**Instructions for the task:**
Down to the last line, print the material below verbatim.

● ● ● ● ● ● ●

Lemma phdr_bounds data i : Forall (fun b => 0 <= b < 256) data -> 0 <= p_offset (file_phdr data i) /\ 0 <= p_vaddr (file_phdr data i) /\ 0 <= p_filesz (file_phdr data i).
Proof. intros Hb. unfold file_phdr. cbn [p_offset p_vaddr p_filesz]. split; [|split]; apply le_bounds; (done || lia). Qed.

Lemma segs_bounds data : Forall (fun b => 0 <= b < 256) data -> Forall (fun ph => 0 <= p_vaddr ph /\ 0 <= p_memsz ph) (file_segs data).
Proof.
  intros Hb. apply Forall_forall. intros ph [_ Hin]%list_elem_of_filter. unfold file_phdrs in Hin. apply list_elem_of_fmap in Hin as (i & -> & _).
  unfold file_phdr. cbn [p_vaddr p_memsz]. split; apply le_bounds; (done || lia).
Qed.

Section Execve.
Context {F : Type} `{!FileServer F, !FileServerLaws F}.

Lemma load_segments_ok fd data table phs : forall m (f : F) pos i segs,
  (forall k ph, phs !! k = Some ph -> phdr_of table (i + Z.of_nat k) = Some ph) ->
  Forall (fun ph => 0 <= p_offset ph /\ 0 <= p_vaddr ph /\ 0 <= p_filesz ph) phs -> Forall (seg_fits data) (loads phs) ->
  (length segs + length (loads phs) <= 8)%nat -> whole_pages m -> file_at f fd data pos ->
  exists m' f', load_segments (length phs) m f fd table i segs = Some (segs ++ (pseg_of <$> loads phs), m', f') /\
    (forall x, Forall (fun q => ~ in_pages q x) (loads phs) -> m' !! x = m !! x) /\ loaded data (loads phs) m'.
Proof.
  induction phs as [|ph phs IH]; intros m f pos i segs Ht Hb Hfit H8 Hw Hf; cbn [length load_segments].
  { exists m, f. cbn. rewrite app_nil_r. split; [done|]. split; [done|]. intros l1 q l2 x E. by destruct l1. }
  pose proof (Ht 0%nat ph eq_refl) as Hph. rewrite Z.add_0_r in Hph. rewrite Hph. some_bind. apply Forall_cons in Hb as [(B1 & B2 & B3) Hb].
  assert (Ht' : forall k q, phs !! k = Some q -> phdr_of table (i + 1 + Z.of_nat k) = Some q).
  { intros k q Hk. replace (i + 1 + Z.of_nat k) with (i + Z.of_nat (S k)) by lia. by apply Ht. }
  unfold loads in *. rewrite filter_cons in *. fold (loads phs) in *. unfold PT_LOAD. destruct (decide (p_type ph = 1)) as [Ep|Ep].
  2: { rewrite (proj2 (Z.eqb_neq _ _) Ep). cbn [negb]. by apply (IH m f pos). }
  rewrite (proj2 (Z.eqb_eq _ _) Ep). cbn [negb]. apply Forall_cons in Hfit as [(F1 & F2 & F3 & F4) Hfit]. cbn [length] in H8. unfold PROC_MM_SEG_SIZE. rewrite (proj2 (Z.ltb_lt _ _)) by lia.
  fold stack_start in F2. assert (H47 : stack_start < 2 ^ 47) by done. rewrite (u64_small (p_vaddr ph + p_memsz ph)) by lia.
  destruct (load_segment_ok m f fd data pos ph Hw Hf) as (m1 & f1 & -> & Hf1 & Hx); try done; try lia. some_bind. cbn [fst snd].
  destruct (segment_pages (p_vaddr ph) (p_memsz ph) B2 ltac:(lia) ltac:(lia)) as (L0 & L1 & L2 & L3 & L4). rewrite (u64_small (p_vaddr ph + p_memsz ph)) in L3, L4, Hx by lia.
  set (lo := PAGE_LOWER_ALIGN (p_vaddr ph)) in *. set (hi := PAGE_UPPER_ALIGN (p_vaddr ph + p_memsz ph)) in *.
  destruct (IH m1 f1 (p_offset ph + p_filesz ph) (i + 1) (segs ++ [pseg_of ph])) as (m' & f' & E & Hk & Hl); try done.
  { rewrite length_app. cbn. lia. }
  { apply (whole_grow m m1 lo (Z.of_nat (Z.to_nat (u64 (hi - lo) / PAGE_SIZE))) Hw L1); [lia|]. intros x. rewrite Hx, L4. apply seg_byte_dom; lia. }
  assert (Hout : forall x, ~ in_pages ph x -> m1 !! x = m !! x).
  { intros x Hn. rewrite Hx. unfold in_pages in Hn. fold lo hi in Hn. unfold seg_byte. repeat case_if; zbool; (done || lia). }
  assert (Hin : forall x, p_vaddr ph <= x -> in_pages ph x -> m1 !! x = file_byte data ph x).
  { intros x Hv Hp. unfold in_pages in Hp. fold lo hi in Hp. rewrite Hx. unfold seg_byte, file_byte. rewrite (proj2 (Z.leb_le _ x)) by lia. cbn [andb].
    destruct (x <? p_vaddr ph + p_filesz ph) eqn:E1; [done|]. zbool. rewrite (proj2 (Z.leb_le _ x)), (proj2 (Z.ltb_lt x hi)) by lia. done. }
  exists m', f'. split; [fold (pseg_of ph); rewrite E, <- app_assoc; done|]. split.
  - intros x [Hn Hns]%Forall_cons. rewrite Hk by done. by apply Hout.
  - intros l1 q l2 x El Hv Hp Hl2. destruct l1 as [|q1 l1]; cbn [app] in El; injection El as <- El.
    + subst l2. rewrite Hk by done. by apply Hin.
    + by apply (Hl l1 q l2).
Qed.

Lemma header_read data : 64 <= len data ->
  ehdr_of (slice 0 64 data) = Some (mk_ehdr (slice 0 16 data) (le 2 16 data) (le 2 18 data) (file_entry data) (file_phoff data) (file_phnum data)).
Proof.
  intros Hl. assert (El : Z.of_nat (length (slice 0 64 data)) = 64) by (rewrite slice_length; unfold len in *; lia).
  unfold ehdr_of, field. rewrite El. cbn [Z.leb Z.compare Z.add Pos.add Pos.succ Pos.compare Pos.compare_cont]. some_bind. rewrite !le_slice, slice_slice by lia. done.
Qed.

Lemma verify_program data t p : 64 <= len data ->
  verify_ehdr (mk_ehdr (slice 0 16 data) (le 2 16 data) (le 2 18 data) (file_entry data) t p) = true <-> is_program data.
Proof.
  intros Hl. unfold is_program, verify_ehdr, ident, ET_EXEC, EM_X86_64, EI_CLASS, ELFCLASS64, ELFMAG0, ELFMAG1, ELFMAG2, ELFMAG3. cbn [e_ident e_type e_machine].
  unfold len in Hl. destruct data as [|b0 [|b1 [|b2 [|b3 [|b4 data]]]]]; [cbn [length] in Hl; lia..|].
  generalize (le 2 16 (b0 :: b1 :: b2 :: b3 :: b4 :: data)) as ty, (le 2 18 (b0 :: b1 :: b2 :: b3 :: b4 :: data)) as ma. intros ty ma.
  change (slice 0 5 (b0 :: b1 :: b2 :: b3 :: b4 :: data)) with [b0; b1; b2; b3; b4]. change (slice 0 16 (b0 :: b1 :: b2 :: b3 :: b4 :: data)) with (b0 :: b1 :: b2 :: b3 :: b4 :: take 11 data).
  set (l := b0 :: b1 :: b2 :: b3 :: b4 :: take 11 data). change (default 0 (l !! Z.to_nat 0)) with b0. change (default 0 (l !! Z.to_nat 1)) with b1. change (default 0 (l !! Z.to_nat 2)) with b2.
  change (default 0 (l !! Z.to_nat 3)) with b3. change (default 0 (l !! Z.to_nat 4)) with b4. clear.
  destruct (b0 =? 0x7f) eqn:E0, (b1 =? 0x45) eqn:E1, (b2 =? 0x4c) eqn:E2, (b3 =? 0x46) eqn:E3, (b4 =? 2) eqn:E4, (ty =? 2) eqn:E5, (ma =? 62) eqn:E6; cbn [negb orb]; zbool; subst;
    (split; [intros H; try discriminate H; by repeat split|intros (H1 & H2 & H3); simplify_eq; try done; congruence]).
Qed.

● ● ● ● ● ● ●

**Exercise answer:**
Lemma phdr_bounds data i : Forall (fun b => 0 <= b < 256) data -> 0 <= p_offset (file_phdr data i) /\ 0 <= p_vaddr (file_phdr data i) /\ 0 <= p_filesz (file_phdr data i).
Proof. intros Hb. unfold file_phdr. cbn [p_offset p_vaddr p_filesz]. split; [|split]; apply le_bounds; (done || lia). Qed.

Lemma segs_bounds data : Forall (fun b => 0 <= b < 256) data -> Forall (fun ph => 0 <= p_vaddr ph /\ 0 <= p_memsz ph) (file_segs data).
Proof.
  intros Hb. apply Forall_forall. intros ph [_ Hin]%list_elem_of_filter. unfold file_phdrs in Hin. apply list_elem_of_fmap in Hin as (i & -> & _).
  unfold file_phdr. cbn [p_vaddr p_memsz]. split; apply le_bounds; (done || lia).
Qed.

Section Execve.
Context {F : Type} `{!FileServer F, !FileServerLaws F}.

Lemma load_segments_ok fd data table phs : forall m (f : F) pos i segs,
  (forall k ph, phs !! k = Some ph -> phdr_of table (i + Z.of_nat k) = Some ph) ->
  Forall (fun ph => 0 <= p_offset ph /\ 0 <= p_vaddr ph /\ 0 <= p_filesz ph) phs -> Forall (seg_fits data) (loads phs) ->
  (length segs + length (loads phs) <= 8)%nat -> whole_pages m -> file_at f fd data pos ->
  exists m' f', load_segments (length phs) m f fd table i segs = Some (segs ++ (pseg_of <$> loads phs), m', f') /\
    (forall x, Forall (fun q => ~ in_pages q x) (loads phs) -> m' !! x = m !! x) /\ loaded data (loads phs) m'.
Proof.
  induction phs as [|ph phs IH]; intros m f pos i segs Ht Hb Hfit H8 Hw Hf; cbn [length load_segments].
  { exists m, f. cbn. rewrite app_nil_r. split; [done|]. split; [done|]. intros l1 q l2 x E. by destruct l1. }
  pose proof (Ht 0%nat ph eq_refl) as Hph. rewrite Z.add_0_r in Hph. rewrite Hph. some_bind. apply Forall_cons in Hb as [(B1 & B2 & B3) Hb].
  assert (Ht' : forall k q, phs !! k = Some q -> phdr_of table (i + 1 + Z.of_nat k) = Some q).
  { intros k q Hk. replace (i + 1 + Z.of_nat k) with (i + Z.of_nat (S k)) by lia. by apply Ht. }
  unfold loads in *. rewrite filter_cons in *. fold (loads phs) in *. unfold PT_LOAD. destruct (decide (p_type ph = 1)) as [Ep|Ep].
  2: { rewrite (proj2 (Z.eqb_neq _ _) Ep). cbn [negb]. by apply (IH m f pos). }
  rewrite (proj2 (Z.eqb_eq _ _) Ep). cbn [negb]. apply Forall_cons in Hfit as [(F1 & F2 & F3 & F4) Hfit]. cbn [length] in H8. unfold PROC_MM_SEG_SIZE. rewrite (proj2 (Z.ltb_lt _ _)) by lia.
  fold stack_start in F2. assert (H47 : stack_start < 2 ^ 47) by done. rewrite (u64_small (p_vaddr ph + p_memsz ph)) by lia.
  destruct (load_segment_ok m f fd data pos ph Hw Hf) as (m1 & f1 & -> & Hf1 & Hx); try done; try lia. some_bind. cbn [fst snd].
  destruct (segment_pages (p_vaddr ph) (p_memsz ph) B2 ltac:(lia) ltac:(lia)) as (L0 & L1 & L2 & L3 & L4). rewrite (u64_small (p_vaddr ph + p_memsz ph)) in L3, L4, Hx by lia.
  set (lo := PAGE_LOWER_ALIGN (p_vaddr ph)) in *. set (hi := PAGE_UPPER_ALIGN (p_vaddr ph + p_memsz ph)) in *.
  destruct (IH m1 f1 (p_offset ph + p_filesz ph) (i + 1) (segs ++ [pseg_of ph])) as (m' & f' & E & Hk & Hl); try done.
  { rewrite length_app. cbn. lia. }
  { apply (whole_grow m m1 lo (Z.of_nat (Z.to_nat (u64 (hi - lo) / PAGE_SIZE))) Hw L1); [lia|]. intros x. rewrite Hx, L4. apply seg_byte_dom; lia. }
  assert (Hout : forall x, ~ in_pages ph x -> m1 !! x = m !! x).
  { intros x Hn. rewrite Hx. unfold in_pages in Hn. fold lo hi in Hn. unfold seg_byte. repeat case_if; zbool; (done || lia). }
  assert (Hin : forall x, p_vaddr ph <= x -> in_pages ph x -> m1 !! x = file_byte data ph x).
  { intros x Hv Hp. unfold in_pages in Hp. fold lo hi in Hp. rewrite Hx. unfold seg_byte, file_byte. rewrite (proj2 (Z.leb_le _ x)) by lia. cbn [andb].
    destruct (x <? p_vaddr ph + p_filesz ph) eqn:E1; [done|]. zbool. rewrite (proj2 (Z.leb_le _ x)), (proj2 (Z.ltb_lt x hi)) by lia. done. }
  exists m', f'. split; [fold (pseg_of ph); rewrite E, <- app_assoc; done|]. split.
  - intros x [Hn Hns]%Forall_cons. rewrite Hk by done. by apply Hout.
  - intros l1 q l2 x El Hv Hp Hl2. destruct l1 as [|q1 l1]; cbn [app] in El; injection El as <- El.
    + subst l2. rewrite Hk by done. by apply Hin.
    + by apply (Hl l1 q l2).
Qed.

Lemma header_read data : 64 <= len data ->
  ehdr_of (slice 0 64 data) = Some (mk_ehdr (slice 0 16 data) (le 2 16 data) (le 2 18 data) (file_entry data) (file_phoff data) (file_phnum data)).
Proof.
  intros Hl. assert (El : Z.of_nat (length (slice 0 64 data)) = 64) by (rewrite slice_length; unfold len in *; lia).
  unfold ehdr_of, field. rewrite El. cbn [Z.leb Z.compare Z.add Pos.add Pos.succ Pos.compare Pos.compare_cont]. some_bind. rewrite !le_slice, slice_slice by lia. done.
Qed.

Lemma verify_program data t p : 64 <= len data ->
  verify_ehdr (mk_ehdr (slice 0 16 data) (le 2 16 data) (le 2 18 data) (file_entry data) t p) = true <-> is_program data.
Proof.
  intros Hl. unfold is_program, verify_ehdr, ident, ET_EXEC, EM_X86_64, EI_CLASS, ELFCLASS64, ELFMAG0, ELFMAG1, ELFMAG2, ELFMAG3. cbn [e_ident e_type e_machine].
  unfold len in Hl. destruct data as [|b0 [|b1 [|b2 [|b3 [|b4 data]]]]]; [cbn [length] in Hl; lia..|].
  generalize (le 2 16 (b0 :: b1 :: b2 :: b3 :: b4 :: data)) as ty, (le 2 18 (b0 :: b1 :: b2 :: b3 :: b4 :: data)) as ma. intros ty ma.
  change (slice 0 5 (b0 :: b1 :: b2 :: b3 :: b4 :: data)) with [b0; b1; b2; b3; b4]. change (slice 0 16 (b0 :: b1 :: b2 :: b3 :: b4 :: data)) with (b0 :: b1 :: b2 :: b3 :: b4 :: take 11 data).
  set (l := b0 :: b1 :: b2 :: b3 :: b4 :: take 11 data). change (default 0 (l !! Z.to_nat 0)) with b0. change (default 0 (l !! Z.to_nat 1)) with b1. change (default 0 (l !! Z.to_nat 2)) with b2.
  change (default 0 (l !! Z.to_nat 3)) with b3. change (default 0 (l !! Z.to_nat 4)) with b4. clear.
  destruct (b0 =? 0x7f) eqn:E0, (b1 =? 0x45) eqn:E1, (b2 =? 0x4c) eqn:E2, (b3 =? 0x46) eqn:E3, (b4 =? 2) eqn:E4, (ty =? 2) eqn:E5, (ma =? 62) eqn:E6; cbn [negb orb]; zbool; subst;
    (split; [intros H; try discriminate H; by repeat split|intros (H1 & H2 & H3); simplify_eq; try done; congruence]).
Qed.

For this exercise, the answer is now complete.